═══ Entries supplied ═══
(** * HairCareAI / ScalpSense backend: [backend/model_load.py]

    A shallow embedding of the two analysis entry points of the backend,
    [predict_stage] (stage classification with the non-scalp gate) and
    [analyze_hair_density] (four-image density trend), together with the
    properties the specification states about them; then of the parts of
    [backend/app.py] that call them or compute on their own: the folder
    name sanitiser, the routes [/predict] and [/analyze-hair-growth], the
    like switch and the deletion of forum posts.

    Conventions of the embedding.

    - The tracker is embedded twice.  [Tracker] idealises Python floats as
      exact rationals ([Q], compared with [==]); it carries the statements
      that do not turn on the last bit of a floating-point result: the
      zero baseline, the failure paths, bounds, and the gap between a
      status and the reported figure.  [Binary64] is the same code on
      IEEE doubles, operation by operation; the statements about the
      ordering of the samples, the statuses at a threshold and the
      reported digits are made there.
    - A string is its sequence of UTF-8 bytes, which orders as its code
      points do.
    - A Python exception is a value [Raise msg], where [msg] is the text
      [str(e)] that the handlers splice into their error dictionaries.
    - The collaborators the module calls but does not define ([urlopen],
      PIL, Keras, OpenCV's decoder and colour conversion) are section
      variables: the theorems hold for every behaviour of them.
    - Logging is not modelled. *)

From Stdlib Require Import List String Ascii Bool Arith ZArith QArith Qround.
From Stdlib Require Import Lia Lqa Sorting Permutation OrderedTypeEx.
From Stdlib Require Import Floats Uint63.
Import ListNotations.

Local Open Scope string_scope.
Local Open Scope list_scope.
(** X23.  In exact arithmetic a mesh whose scaling factor is 0 cannot be
    scaled again: [scale] with the factor 0 changes nothing, and [scale]
    with any other factor raises [ZeroDivisionError]. *)
Theorem scale_from_zero_raises (self : @StlModel R) (factor : R) :
  scaling_factor self = 0 ->
  (factor = 0 -> scale self factor = Ok self) /\
  (factor <> 0 -> scale self factor = Raise ZeroDivisionError).
Proof.
  intros H. split; intros Hf.
  - apply scale_same. apply eqb_true. congruence.
  - apply scale_raises.
    + apply eqb_false. congruence.
    + rewrite H. apply truediv_zero.
Qed.

Lemma scale_from_zero_raises_witness :
  scale {| s_model := {| vertices := [(0, 0, 0)]; _bounding_box := None |};
           normals := [(0, 0, 1)]; scaling_factor := 0 |} 2
  = Raise ZeroDivisionError.
Proof.
  apply (scale_from_zero_raises
           {| s_model := {| vertices := [(0, 0, 0)]; _bounding_box := None |};
              normals := [(0, 0, 1)]; scaling_factor := 0 |} 2 eq_refl). lra.
Defined.

End StlMore.
(** * Enviador de Email: the dual-backend entity store and its cascade layer

    A shallow embedding of [dao/supabase_client.py], [dao/base_dao.py], the
    typed DAOs ([sender_dao.py], [recipient_dao.py], [recipient_group_dao.py],
    [recipient_group_membership_dao.py]) and of
    [controller/recipient_group_controller.py].

    Tables are Python lists of dicts; a dict is kept as an association list in
    insertion order, because [BaseDao] sniffs the first key ending in [_id].
    Every method is a state-passing function over the object it mutates and
    over the history of requests sent to the outside (HTTP backend and local
    files); exceptions are results, and the state reached before a raise is
    kept, as in Python. *)

From Stdlib Require Import ZArith List String Ascii Bool Lia.
Import ListNotations.
Open Scope string_scope.
Open Scope list_scope.
Open Scope Z_scope.

(** ** Python values held by the rows *)

Inductive value : Type :=
| VNone
| VInt (z : Z)
| VStr (s : string)
| VList (l : list Z).

(** A row of a table: a dict with string keys, in insertion order. *)
Definition row : Type := list (string * value).

(** Python [==] on the values above. *)
Definition value_eqb (a b : value) : bool :=
  match a, b with
  | VNone, VNone => true
  | VInt x, VInt y => x =? y
  | VStr s, VStr t => String.eqb s t
  | VList l, VList m => if list_eq_dec Z.eq_dec l m then true else false
  | _, _ => false
  end.
(** C8 (amended).  [InitWorld] sets the organic level of every cell to a
    draw reduced to the range [0, 50), and places a living bot in a cell
    exactly when the spawn draw, a byte in [0, 256), is greater than 200,
    which is the case for exactly 55 of the 256 possible values; every
    bot placed has energy 500 and a direction in [0, 8). *)
Theorem init_world_cells (ds : nat -> Z) (grid : Grid) :
  (forall n, 0 <= ds n <= 255) ->
  length grid = Z.to_nat NCELLS ->
  (forall j, alive (bot (cell_at grid j)) = false) ->
  length (List.filter spawns (seqZ 0 256)) = 55%nat /\
  length (InitWorld ds grid) = Z.to_nat NCELLS /\
  forall i, 0 <= i < NCELLS ->
    0 <= organic (cell_at (InitWorld ds grid) i) < 50 /\
    exists p : nat,
      organic (cell_at (InitWorld ds grid) i) = Z.rem (ds p) 50 /\
      alive (bot (cell_at (InitWorld ds grid) i)) = spawns (ds (S p)) /\
      (alive (bot (cell_at (InitWorld ds grid) i)) = true ->
       energy (bot (cell_at (InitWorld ds grid) i)) = 500 /\
       0 <= dir (bot (cell_at (InitWorld ds grid) i)) < 8).
Proof.
  intros Hds Hlen Hdead. split; [vm_compute; reflexivity|].
  pose proof NCELLS_nonneg as Hn.
  destruct (init_world_prefix ds grid (Z.to_nat NCELLS)) as (Hl & _ & _ & Hcells);
    [lia|].
  rewrite Z2Nat.id in Hl, Hcells by exact Hn.
  unfold InitWorld. split; [congruence|].
  intros i Hi. destruct (Hcells i Hi) as (p & Horg & Hbot).
  set (c := cell_at (fst (for_range 0 NCELLS init_cell (grid, mkRng ds 0))) i) in *.
  clearbody c.
  assert (0 <= Z.rem (ds p) 50 < 50) as Hrange.
  { apply Z.rem_bound_pos; [apply Hds|lia]. }
  split; [lia|]. exists p. split; [exact Horg|].
  destruct (spawns (ds (S p))).
  - destruct Hbot as (Ha & He & Hd). split; [exact Ha|]. intros _.
    split; [exact He|]. rewrite Hd. unfold to_uchar.
    pose proof (Hds (S (S p))) as Hb.
    assert (0 <= Z.rem (ds (S (S p))) 8 < 8) by (apply Z.rem_bound_pos; lia).
    rewrite Z.mod_small by lia. lia.
  - rewrite Hbot, Hdead. split; [reflexivity|discriminate].
Qed.

Lemma init_world_cells_witness :
  length (List.filter spawns (seqZ 0 256)) = 55%nat /\
  length (InitWorld (fun n => Z.of_nat n mod 256) blank_grid) = Z.to_nat NCELLS /\
  forall i, 0 <= i < NCELLS ->
    0 <= organic (cell_at (InitWorld (fun n => Z.of_nat n mod 256) blank_grid) i) < 50 /\
    exists p : nat,
      organic (cell_at (InitWorld (fun n => Z.of_nat n mod 256) blank_grid) i) =
        Z.rem ((fun n => Z.of_nat n mod 256) p) 50 /\
      alive (bot (cell_at (InitWorld (fun n => Z.of_nat n mod 256) blank_grid) i)) =
        spawns ((fun n => Z.of_nat n mod 256) (S p)) /\
      (alive (bot (cell_at (InitWorld (fun n => Z.of_nat n mod 256) blank_grid) i)) = true ->
       energy (bot (cell_at (InitWorld (fun n => Z.of_nat n mod 256) blank_grid) i)) = 500 /\
       0 <= dir (bot (cell_at (InitWorld (fun n => Z.of_nat n mod 256) blank_grid) i)) < 8).
Proof.
  apply (init_world_cells (fun n => Z.of_nat n mod 256) blank_grid).
  - intros n. pose proof (Z.mod_pos_bound (Z.of_nat n) 256). lia.
  - exact blank_grid_length.
  - intros j. unfold cell_at, arr_get, blank_grid.
    destruct (replicate (Z.to_nat NCELLS) blank_cell !! Z.to_nat j) as [c|] eqn:E;
      [|reflexivity].
    apply lookup_replicate in E as [-> _]. reflexivity.
Defined.

(** C8 as stated fails: the spawn test does not succeed for 56 of the 256
    byte values. *)
Lemma spawn_draws_are_not_56 :
  length (List.filter spawns (seqZ 0 256)) <> 56%nat.
Proof. vm_compute. discriminate. Qed.
(** * The toroidal neighbourhood *)

Lemma dir_offsets d :
  0 <= d < 8 ->
  (d = 0 /\ arr_get 0 DIR_X d = 0 /\ arr_get 0 DIR_Y d = -1) \/
  (d = 1 /\ arr_get 0 DIR_X d = 1 /\ arr_get 0 DIR_Y d = -1) \/
  (d = 2 /\ arr_get 0 DIR_X d = 1 /\ arr_get 0 DIR_Y d = 0) \/
  (d = 3 /\ arr_get 0 DIR_X d = 1 /\ arr_get 0 DIR_Y d = 1) \/
  (d = 4 /\ arr_get 0 DIR_X d = 0 /\ arr_get 0 DIR_Y d = 1) \/
  (d = 5 /\ arr_get 0 DIR_X d = -1 /\ arr_get 0 DIR_Y d = 1) \/
  (d = 6 /\ arr_get 0 DIR_X d = -1 /\ arr_get 0 DIR_Y d = 0) \/
  (d = 7 /\ arr_get 0 DIR_X d = -1 /\ arr_get 0 DIR_Y d = -1).
Proof.
  intros Hd.
  assert (d = 0 \/ d = 1 \/ d = 2 \/ d = 3 \/ d = 4 \/ d = 5 \/ d = 6 \/ d = 7)
    as [->|[->|[->|[->|[->|[->|[->| ->]]]]]]] by lia;
    vm_compute; intuition congruence.
Qed.

(** The column and the row of the neighbour. *)
Lemma neighbour_coords idx d :
  0 <= idx < NCELLS ->
  (neighbour idx d) mod WORLD_W = (idx mod WORLD_W + arr_get 0 DIR_X d) mod WORLD_W /\
  (neighbour idx d) / WORLD_W = (idx / WORLD_W + arr_get 0 DIR_Y d) mod WORLD_H.
Proof.
  rewrite NCELLS_val. intros Hidx. unfold neighbour, WORLD_W, WORLD_H.
  pose proof (DIR_X_bound d) as Hx. pose proof (DIR_Y_bound d) as Hy.
  set (dx := arr_get 0 DIR_X d) in *. set (dy := arr_get 0 DIR_Y d) in *.
  rewrite (Z.rem_mod_nonneg idx 256) by lia.
  rewrite (Z.quot_div_nonneg idx 256) by lia.
  assert (0 <= idx mod 256 < 256) as Hxr by (apply Z.mod_pos_bound; lia).
  assert (0 <= idx / 256 < 128) as Hyr.
  { split; [apply Z.div_pos; lia | apply Z.div_lt_upper_bound; lia]. }
  rewrite !Z.rem_mod_nonneg by lia.
  split; Z.div_mod_to_equations; lia.
Qed.

(** A cell is determined by its column and its row. *)
Lemma index_of_coords i j :
  i mod WORLD_W = j mod WORLD_W -> i / WORLD_W = j / WORLD_W -> i = j.
Proof. unfold WORLD_W. intros Hx Hy. Z.div_mod_to_equations. lia. Qed.

Lemma neighbour_not_self idx d :
  0 <= idx < NCELLS -> 0 <= d < 8 -> neighbour idx d <> idx.
Proof.
  intros Hidx Hd E. destruct (neighbour_coords idx d Hidx) as [Hx Hy]. rewrite E in *.
  rewrite NCELLS_val in Hidx. unfold WORLD_W, WORLD_H in *.
  destruct (dir_offsets d Hd) as [H|[H|[H|[H|[H|[H|[H|H]]]]]]];
    destruct H as (_ & Hdx & Hdy); rewrite Hdx, Hdy in *;
    Z.div_mod_to_equations; lia.
Qed.

Lemma neighbour_injective idx d1 d2 :
  0 <= idx < NCELLS -> 0 <= d1 < 8 -> 0 <= d2 < 8 ->
  neighbour idx d1 = neighbour idx d2 -> d1 = d2.
Proof.
  intros Hidx H1 H2 E.
  destruct (neighbour_coords idx d1 Hidx) as [Hx1 Hy1].
  destruct (neighbour_coords idx d2 Hidx) as [Hx2 Hy2].
  rewrite E, Hx2 in Hx1. rewrite E, Hy2 in Hy1. clear Hx2 Hy2 E.
  rewrite NCELLS_val in *. unfold WORLD_W, WORLD_H in *.
  assert (0 <= idx mod 256 < 256) as Hxr by (apply Z.mod_pos_bound; lia).
  assert (0 <= idx / 256 < 128) as Hyr.
  { split; [apply Z.div_pos; lia | apply Z.div_lt_upper_bound; lia]. }
  set (x := idx mod 256) in *. set (y := idx / 256) in *. clearbody x y.
  destruct (dir_offsets d1 H1) as [H|[H|[H|[H|[H|[H|[H|H]]]]]]];
    destruct H as (-> & Hdx & Hdy); rewrite Hdx, Hdy in *; clear Hdx Hdy;
  destruct (dir_offsets d2 H2) as [K|[K|[K|[K|[K|[K|[K|K]]]]]]];
    destruct K as (-> & Hdx & Hdy); rewrite Hdx, Hdy in *; clear Hdx Hdy;
    try reflexivity; exfalso; Z.div_mod_to_equations; lia.
Qed.

(** * The instruction pointer and the direction stay within bounds *)

Lemma to_uchar_rem x m :
  0 <= x -> 0 < m <= 256 -> to_uchar (Z.rem x m) = x mod m /\ 0 <= x mod m < m.
Proof.
  intros Hx Hm. rewrite Z.rem_mod_nonneg by lia.
  pose proof (Z.mod_pos_bound x m ltac:(lia)) as Hb.
  unfold to_uchar. rewrite (Z.mod_small (x mod m)) by lia. auto.
Qed.

Lemma advance_in_bounds G b : in_bounds G b -> in_bounds G (advance b).
Proof.
  intros (Hip & Hdir & HG). unfold in_bounds, advance, GENOME_SIZE in *. cbn.
  destruct (to_uchar_rem (ip b + 1) 64) as [-> Hb]; [lia|lia|]. auto.
Qed.

Lemma fetched_byte (l : list Z) i :
  Forall (fun c => 0 <= c <= 255) l -> 0 <= arr_get 0 l i <= 255.
Proof.
  intros H. unfold arr_get.
  destruct (l !! Z.to_nat i) as [c|] eqn:E; simpl; [|lia].
  exact (Forall_lookup_1 _ _ _ _ H E).
Qed.

Lemma nextBot_upd_cell_organic idx f (w : Grid) :
  nextBot idx (upd_cell idx (map_organic f) w) = nextBot idx w.
Proof.
  unfold nextBot, cell_at, arr_get, upd_cell. rewrite list_lookup_alter_eq.
  destruct (w !! Z.to_nat idx); reflexivity.
Qed.

Section bounds.
Variables (idx : Z) (r w : Grid) (G : list Z).
Hypothesis Hidx : 0 <= idx < NCELLS.
Hypothesis Hlen : Z.of_nat (length w) = NCELLS.

Lemma nextBot_op_move :
  nextBot idx (op_move idx r w) = nextBot idx w \/
  (exists d, nextBot idx (op_move idx r w) = add_energy d (nextBot idx w)) \/
  nextBot idx (op_move idx r w) =
    add_energy (-2) (set_alive false (nextBot idx w)).
Proof.
  destruct (op_move_cases idx r w) as [(_ & ->)|[(_ & _ & ->)|(_ & _ & ->)]].
  - right. left. eexists. now rewrite nextBot_upd_bot by lia.
  - right. right.
    pose proof (neighbour_range idx (dir (nextBot idx w)) Hidx) as Hn.
    rewrite !nextBot_upd_bot by (upd_len; lia).
    do 2 f_equal. unfold nextBot in *. upd_read.
    match goal with |- context [?a =? idx] => destruct (a =? idx) end; reflexivity.
  - now left.
Qed.

Lemma exec_cmd_in_bounds cmd :
  0 <= cmd <= 255 ->
  in_bounds G (nextBot idx w) ->
  in_bounds G (nextBot idx (fst (exec_cmd idx cmd r w))).
Proof.
  intros Hcmd Hb. assert (Hb' := Hb). destruct Hb' as (Hip & Hdir & HG).
  unfold exec_cmd, GENOME_SIZE in *.
  destruct (Z.ltb_spec cmd 8).
  { cbn [fst]. unfold op_jump. rewrite nextBot_upd_bot by lia.
    unfold in_bounds, GENOME_SIZE. cbn.
    destruct (to_uchar_rem (ip (nextBot idx w) + cmd) 64) as [-> ?]; [lia|lia|]. auto. }
  destruct (Z.leb_spec 10 cmd); destruct (Z.leb_spec cmd 15); cbn [andb].
  { cbn [fst]. unfold op_turn. rewrite nextBot_upd_bot by lia.
    unfold in_bounds, GENOME_SIZE. cbn.
    destruct (to_uchar_rem (dir (nextBot idx w) + (cmd - 10)) 8) as [-> ?];
      [lia|lia|]. auto. }
  all: destruct (cmd =? 20);
    [cbn [fst]; unfold op_photo; rewrite !nextBot_upd_bot by (upd_len; lia); exact Hb|].
  all: destruct (cmd =? 30);
    [cbn [fst]; unfold op_eat; destruct (0 <? _); [|exact Hb];
     cbv zeta; rewrite nextBot_upd_bot by (upd_len; lia);
     rewrite nextBot_upd_cell_organic, nextBot_upd_bot by lia; exact Hb|].
  all: destruct (cmd =? 40); [|exact Hb].
  all: cbn [fst];
    destruct nextBot_op_move as [->|[[d ->]| ->]]; exact Hb.
Qed.
End bounds.

Lemma state_after_length idx k g :
  length (writeGrid (grids (state_after k idx g))) = length (writeGrid g).
Proof.
  induction k as [|k IH].
  - change (state_after 0 idx g) with (vm_init idx g). unfold vm_init.
    cbn [grids writeGrid]. now upd_len.
  - now rewrite state_after_S, vm_step_length.
Qed.

Lemma fetch_is_a_byte idx g k :
  Forall (fun c => 0 <= c <= 255) (genome (bot (cell_at (readGrid g) idx))) ->
  0 <= fetch idx (grids (state_after k idx g)) <= 255.
Proof.
  intros H. unfold fetch. rewrite state_after_readGrid. now apply fetched_byte.
Qed.

(** At every iteration of the loop the bot in the write grid carries the
    genome of the read grid and indexes within bounds. *)
Lemma bot_before_in_bounds idx g k :
  0 <= idx < NCELLS -> wf_grids g ->
  wf_bot (bot (cell_at (readGrid g) idx)) ->
  in_bounds (genome (bot (cell_at (readGrid g) idx))) (bot_before idx g k).
Proof.
  intros Hidx Hwf (Hip & Hdir & Hlen & Hbytes).
  destruct (wf_grids_length g Hwf) as [_ Hl].
  unfold bot_before. induction k as [|k IH].
  - change (state_after 0 idx g) with (vm_init idx g). unfold vm_init.
    cbn [grids writeGrid]. rewrite nextBot_upd_bot by lia.
    split; [exact Hip|split; [exact Hdir|reflexivity]].
  - rewrite state_after_S, vm_step_writeGrid, state_after_readGrid.
    apply exec_cmd_in_bounds; auto.
    + upd_len. now rewrite state_after_length.
    + now apply fetch_is_a_byte.
    + rewrite nextBot_upd_bot.
      * now apply advance_in_bounds.
      * rewrite state_after_length. lia.
Qed.

(** * The outcomes of [ProcessBot] *)

Lemma exec_cmd_20 idx r w : fst (exec_cmd idx 20 r w) = op_photo idx w.
Proof. reflexivity. Qed.

Section outcomes.
Variables (idx : Z) (g : Grids).
Hypothesis Hidx : 0 <= idx < NCELLS.
Hypothesis Hwf : wf_grids g.
Definition parseURL (input : string) : option URL :=
  let input :=
    filterS (fun c => negb (isTabOrNewline c))
            (stripEnd isC0OrSpace (stripStart isC0OrSpace input)) in
  match parseScheme input with
  | None => None
  | Some (scheme, rest) =>
      match defaultPort scheme with
      | None => None
      | Some _ =>
          let rest := stripStart isSlash rest in
          let (authority, rest) :=
            spanS (fun c => negb (isSlash c || charIn "?#" c)) rest in
          if negb (allS (fun c => negb (Ascii.eqb c "@")) authority) then None
          else
            let (hostPart, portPart) :=
              spanS (fun c => negb (Ascii.eqb c ":")) authority in
            match parseHost hostPart,
                  parsePort scheme
                    (match portPart with String _ d => d | EmptyString => EmptyString end)
            with
            | Some host, Some port =>
                let (pathPart, rest) := spanS (fun c => negb (charIn "?#" c)) rest in
                let (queryPart, fragmentPart) :=
                  spanS (fun c => negb (Ascii.eqb c "#")) rest in
                Some {| url_scheme := scheme;
                        url_username := EmptyString;
                        url_password := EmptyString;
                        url_host := Some host;
                        url_port := port;
                        url_path := parsePath pathPart;
                        url_opaque := false;
                        url_query :=
                          match queryPart with
                          | String _ q => Some (percentEncode inQuerySet q)
                          | EmptyString => None
                          end;
                        url_fragment :=
                          match fragmentPart with
                          | String _ f => Some (percentEncode inFragmentSet f)
                          | EmptyString => None
                          end |}
            | _, _ => None
            end
      end
  end.

(** ** Auxiliary notions for the normalizer *)

(** A string that does not start with a character of [p]. *)
Definition cleanStart (p : ascii → bool) (s : string) : Prop :=
  match s with
  | EmptyString => True
  | String c _ => p c = false
  end.

(** What [urlencodedSerialize] writes for one byte. *)
Definition urlencodedByte (c : ascii) : string :=
  if Ascii.eqb c " " then "+"
  else if urlencodedSafe c then String c EmptyString
  else percentEncodeByte c.

(** The serialization of one pair. *)
Definition serializedPair (n v : string) : string :=
  urlencodedSerialize n +:+ "=" +:+ urlencodedSerialize v.

(** The characters [serializeParams] can write. *)
Definition isParamChar (c : ascii) : bool :=
  urlencodedSafe c || charIn "+%=&" c.




(** The pathname [normalizeUrl] writes back. *)
Definition stripSlash (path : string) : string :=
  if (1 <? String.length path)%nat && endsWithSlash path
  then dropLast path else path.

(** The query [normalizeUrl] leaves: the parameters sorted and
    serialized again, no query at all when nothing is left. *)
Definition normalQuery (query : option string) : option string :=
  let s := serializeParams (sortEntries (parseParams (default "" query))) in
  if String.eqb s "" then None else Some s.

(** The test that makes [normalizeUrl] clear the port. *)
Definition hasDefaultPort (u : URL) : bool :=
  (String.eqb (protocol u) "http:" && String.eqb (port u) "80")
  || (String.eqb (protocol u) "https:" && String.eqb (port u) "443").

(** ** Alias validation and protocol prefix ([utils/urlShortener]) *)

(** [/^[a-zA-Z0-9_-]{3,30}$/] *)
Definition isValidAlias (alias : string) : bool :=
  (3 <=? String.length alias)%nat && (String.length alias <=? 30)%nat
  && allS (fun c => isAlnum c || charIn "_-" c) alias.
═══
[What this task involves] Lines with the word "Require" in them are the answer; report each one from the data.

[Expected answer]
From Stdlib Require Import List String Ascii Bool Arith ZArith QArith Qround.
From Stdlib Require Import Lia Lqa Sorting Permutation OrderedTypeEx.
From Stdlib Require Import Floats Uint63.
From Stdlib Require Import ZArith List String Ascii Bool Lia.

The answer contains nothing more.